• **ABOUT THIS EXERCISE**: Copy exactly the lines of the material below, starting with the first and including the line that holds "Lemma stop_collector_stops s".

──────── SOURCE DATA

(** [try: m except <class>: k] *)
Definition except {W A} (m : B W A) (catches : exn -> bool) (k : B W A) : B W A := fun w =>
  match m w with
  | Some (Raise e, w') => if catches e then k w' else Some (Raise e, w')
  | r => r
  end.

Fixpoint each {W A} (l : list A) (f : A -> B W unit) : B W unit :=
  match l with
  | [] => mret tt
  | a :: l => f a;; each l f
  end.

Fixpoint collect {W A A'} (l : list A) (f : A -> B W A') : B W (list A') :=
  match l with
  | [] => mret []
  | a :: l => x ← f a; xs ← collect l f; mret (x :: xs)
  end.

(** *** The operating system, as [subprocess] and [os.killpg] show it *)
Inductive signal : Type := SIGTERM | SIGKILL.

Class Os (P W : Type) : Type := {
  (** [Popen(command, env=env, stdout=output)] *)
  popen : list string -> pydict string string -> option string -> W -> outcome P * W;
  poll : P -> W -> option Z * W;
  terminate : P -> W -> W;
  kill : P -> W -> W;
  (** [p.wait(timeout)]: [None] when it never returns, [Some None] when the time is up *)
  os_wait : P -> option Z -> W -> option (option Z * W);
  killpg : P -> signal -> W -> outcome unit * W;
}.

Section processes.
Context {P W : Type} `{Os P W}.

Definition wait (p : P) (timeout : option Z) : B W Z := fun w =>
  match os_wait p timeout w with
  | None => None
  | Some (Some status, w') => Some (Ret status, w')
  | Some (None, w') => Some (Raise (TimeoutExpired "timed out"), w')
  end.

Definition is_TimeoutExpired (e : exn) : bool :=
  match e with TimeoutExpired _ => true | _ => false end.
Definition is_ProcessLookupError (e : exn) : bool :=
  match e with ProcessLookupError _ => true | _ => false end.
Lemma stop_collector_stops s : collectors_ok s ->
  exists s1, stop_collector s = Some (Ret tt, s1) /\ all_stopped s1
    /\ world s1 = world s /\ fleet s1 = fleet s /\ backend s1 = backend s
    /\ group_initialized s1 = group_initialized s.
Proof.
  intros Hs. unfold stop_collector. destruct (collector s) as [c|] eqn:Hc.
  - destruct (stop_stops c (Hs c Hc)) as (c' & -> & Hst). eexists. split; [done|].
    split; [|done]. intros c'' [= <-]. done.
  - exists s. split; [done|]. split; [|done]. intros c. by rewrite Hc.
Qed.

(** Whether the clause destroys the process group, and what that does *)
Definition destroys (s : state) : bool := group_initialized s && is_initialized sv (world s).
Definition destroy_raises (s : state) (e : exn) (w : W) : Prop :=
  destroys s = true /\ destroy_process_group sv (world s) = Some (Raise e, w).

Lemma destroy_group_ends s : all_stopped s ->
  exists r s1, (if destroys s then outside sv (destroy_process_group sv) else mret tt) s = Some (r, s1)
    /\ all_stopped s1 /\ fleet s1 = fleet s /\ backend s1 = backend s
    /\ match r with Ret _ => True | Raise e => destroy_raises s e (world s1) end.
Proof.
  intros Hs. unfold destroy_raises. destruct (destroys s); [|by exists (Ret tt), s]. unfold outside.
  destruct (destroy_ends (world s)) as (r & w' & Hd). rewrite Hd. exists r, (set_world sv w' s).
  split; [done|]. split; [by apply set_world_stopped|]. split; [done|]. split; [done|]. by destruct r.
Qed.

Lemma cleanup_completes s : collectors_ok s -> exists r s1, cleanup sv s = Some (r, s1)
  /\ fleet s1 = fleet s /\ all_stopped s1
  /\ ((all_exited exited (fleet s) (world s1) /\
       match r with Ret _ => True | Raise e => exists b, backend s = Some b /\ stoppable sv b = true end)
      \/ exists e, r = Raise e /\ destroy_raises s e (world s1)).
Proof.
  intros Hs. unfold cleanup. destruct (stop_collector_stops s Hs) as (s1 & Hc & Hst & Hw & Hf & Hb & Hg).
  unfold mbind at 1, B_bind at 1. rewrite Hc.
  change (look id) with (fun s : state => Some (@Ret state s, s)). unfold mbind at 1, B_bind at 1.
  destruct (destroy_group_ends s1 Hst) as (rd & s2 & Hd & Hst2 & Hf2 & Hb2 & Hr).
  unfold destroys in Hd. unfold mbind at 1, B_bind at 1. unfold id. rewrite Hd.
  destruct rd as [[]|e]; last first.
  { exists (Raise e), s2. split; [done|]. split; [by rewrite Hf2, Hf|]. split; [done|]. right.
    exists e. split; [done|]. unfold destroy_raises, destroys in *. by rewrite Hg, Hw in Hr. }
  rewrite Hf, Hb. unfold mbind at 1, B_bind at 1. unfold outside at 1.
  destruct (ends_terminate_fleet exited (fleet s) (world s2)) as ([] & w3 & -> & Hex & _).
  pose proof (set_world_stopped w3 s2 Hst2) as Hst3.
  set (s3 := set_world sv w3 s2) in *. assert (Hf3 : fleet s3 = fleet s) by (cbn; congruence).
  destruct (backend s) as [b|] eqn:Hback.
  - destruct (stoppable sv b) eqn:Hsb.
    + unfold outside. destruct (stop_returns b (world s3)) as (r & w4 & -> & Hk).
      exists r, (set_world sv w4 s3). split; [done|]. split; [done|]. split; [by apply set_world_stopped|].
      left. split; [intros p Hp; by apply Hk, Hex|]. destruct r; [done|]. by exists b.
    + exists (Ret tt), s3. split; [done|]. split; [done|]. split; [done|]. by left.
  - exists (Ret tt), s3. split; [done|]. split; [done|]. split; [done|]. by left.
Qed.

Lemma initial_ok w : collectors_ok (initial w : state).
Proof. by intros c. Qed.

(** C31: the [finally] clause of a coordinator process runs on every exit of its body.  If the
    calls it makes come back (the process group, the emulator's stop and, as processes do, the
    signals and waits), and the metrics file raises nothing but [OSError] and [ValueError],
    then wherever the body returns or raises, [run_coordinator] ends, the thread of the metrics
    collector has ended and its file is closed, for every interleaving of the thread's turns.
    Unless destroying the process group raises, no device of the fleet that the body recorded
    runs, and the result is the body's value or exception (or that of the last step, stopping
    the emulator); when it does raise, its exception is the result and the devices are not
    ended.  A device started by a [spawn_fleet] that then fails is in no recorded fleet. *)
Theorem coordinator_cleans_up rank args environ w cfg r s1 :
  metrics_config to_path args rank = Ret cfg ->
  coordinator_body sv rank args environ cfg (initial w) = Some (r, s1) ->
  exists r' s', run_coordinator sv to_path rank args environ (initial w) = Some (r', s')
    /\ fleet s' = fleet s1 /\ all_stopped s'
    /\ ((all_exited exited (fleet s') (world s')
         /\ (r' = r \/ exists b e, backend s1 = Some b /\ stoppable sv b = true /\ r' = Raise e))
        \/ exists e, r' = Raise e /\ destroy_raises s1 e (world s')).
Proof.
  intros Hcfg Hbody. pose proof (keeps_body _ _ _ _ _ _ _ Hbody (initial_ok w)) as Hok.
  destruct (cleanup_completes s1 Hok) as (rc & s2 & Hc & Hf & Hst & Hr).
  unfold run_coordinator, mbind, B_bind, pure. rewrite Hcfg. unfold finally. rewrite Hbody, Hc.
  destruct Hr as [[Hex Hr]|(e & -> & Hr)].
  - destruct rc as [[]|e].
    + exists r, s2. rewrite Hf. split_and!; try done. left. split; [done|by left].
    + exists (Raise e), s2. rewrite Hf. split_and!; try done. left. split; [done|right].
      destruct Hr as (b & Hb & Hs). by exists b, e.
  - exists (Raise e), s2. rewrite Hf. split_and!; try done. right. by exists e.
Qed.
End cleanup.

(** ** The exit status *)

Section status.
Context {P W Bk : Type} {os : Os P W} {host : Collector.MetricsHost} (sv : Services P W Bk)
  (to_path : string -> Cli.path).
Abbreviation state := (process P W Bk).

Lemma call_returned {A A'} (m : B state A) (f : A -> B state A') s b s' :
  (m ≫= f) s = Some (Ret b, s') -> exists a s1, m s = Some (Ret a, s1) /\ f a s1 = Some (Ret b, s').
Proof. unfold mbind, B_bind. destruct (m s) as [[[a|e] s1]|]; [|done..]. by exists a, s1. Qed.

Lemma outside_returned {A} (m : B W A) s a s' : outside sv m s = Some (Ret a, s') ->
  exists w, s' = set_world sv w s.
Proof. unfold outside. destruct (m (world s)) as [[r w]|]; [|done]. intros [= _ <-]. by exists w. Qed.

(** [m] writes no JSON file. *)
Definition silent {A} (m : B state A) : Prop :=
  forall s r s', m s = Some (r, s') -> written s' = written s.

Lemma silent_bind {A A'} (m : B state A) (f : A -> B state A') :
  silent m -> (forall a, silent (f a)) -> silent (m ≫= f).
Proof.
  intros Hm Hf s r s'. unfold mbind, B_bind. destruct (m s) as [[[a|e] s1]|] eqn:He; [| |done].
  - intros Hfa. rewrite (Hf a _ _ _ Hfa). exact (Hm _ _ _ He).
  - intros [= _ <-]. exact (Hm _ _ _ He).
Qed.

Lemma silent_outside {A} (m : B W A) : silent (outside sv m).
Proof. intros s r s'. unfold outside. destruct (m (world s)) as [[? w]|]; [|done]. by intros [= _ <-]. Qed.

Lemma silent_idle_outside {A} (m : B W A) : silent (idle sv (outside sv m)).
Proof.
  intros s r s'. unfold idle, track_phase, finally, assign, effect, now.
  destruct (outside sv m s) as [[r1 s1]|] eqn:Ho; [|done]. intros [= _ <-]. exact (silent_outside m _ _ _ Ho).
Qed.

Lemma silent_cleanup : silent (cleanup sv).
Proof.
  apply silent_bind.
  { intros s r s'. unfold stop_collector. destruct (collector s) as [c|]; [|by intros [= _ <-]].
    destruct (Collector.stop c). by intros [= _ <-]. }
  intros _. apply silent_bind; [by intros s r s' [= _ <-]|]. intros s0. apply silent_bind.
  { destruct (_ && _); [apply silent_outside|by intros s r s' [= _ <-]]. }
  intros _. apply silent_bind; [apply silent_outside|]. intros _.
  destruct (backend s0) as [b|]; [destruct (stoppable sv b)|];
    [apply silent_outside|by intros s r s' [= _ <-]..].
Qed.

(** The verdict [status] of a result that is the last file written, at [path] *)
Definition published (path : string) (status : Z) (s : state) : Prop :=
  exists result j, head (written s) = Some (path, j) /\ load_rank_result j = Ret result
    /\ status = if passed (loss_correctness result) then 0 else 1.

────────────────

• **TASK SOLUTION**:
(** [try: m except <class>: k] *)
Definition except {W A} (m : B W A) (catches : exn -> bool) (k : B W A) : B W A := fun w =>
  match m w with
  | Some (Raise e, w') => if catches e then k w' else Some (Raise e, w')
  | r => r
  end.

Fixpoint each {W A} (l : list A) (f : A -> B W unit) : B W unit :=
  match l with
  | [] => mret tt
  | a :: l => f a;; each l f
  end.

Fixpoint collect {W A A'} (l : list A) (f : A -> B W A') : B W (list A') :=
  match l with
  | [] => mret []
  | a :: l => x ← f a; xs ← collect l f; mret (x :: xs)
  end.

(** *** The operating system, as [subprocess] and [os.killpg] show it *)
Inductive signal : Type := SIGTERM | SIGKILL.

Class Os (P W : Type) : Type := {
  (** [Popen(command, env=env, stdout=output)] *)
  popen : list string -> pydict string string -> option string -> W -> outcome P * W;
  poll : P -> W -> option Z * W;
  terminate : P -> W -> W;
  kill : P -> W -> W;
  (** [p.wait(timeout)]: [None] when it never returns, [Some None] when the time is up *)
  os_wait : P -> option Z -> W -> option (option Z * W);
  killpg : P -> signal -> W -> outcome unit * W;
}.

Section processes.
Context {P W : Type} `{Os P W}.

Definition wait (p : P) (timeout : option Z) : B W Z := fun w =>
  match os_wait p timeout w with
  | None => None
  | Some (Some status, w') => Some (Ret status, w')
  | Some (None, w') => Some (Raise (TimeoutExpired "timed out"), w')
  end.

Definition is_TimeoutExpired (e : exn) : bool :=
  match e with TimeoutExpired _ => true | _ => false end.
Definition is_ProcessLookupError (e : exn) : bool :=
  match e with ProcessLookupError _ => true | _ => false end.
Lemma stop_collector_stops s : collectors_ok s ->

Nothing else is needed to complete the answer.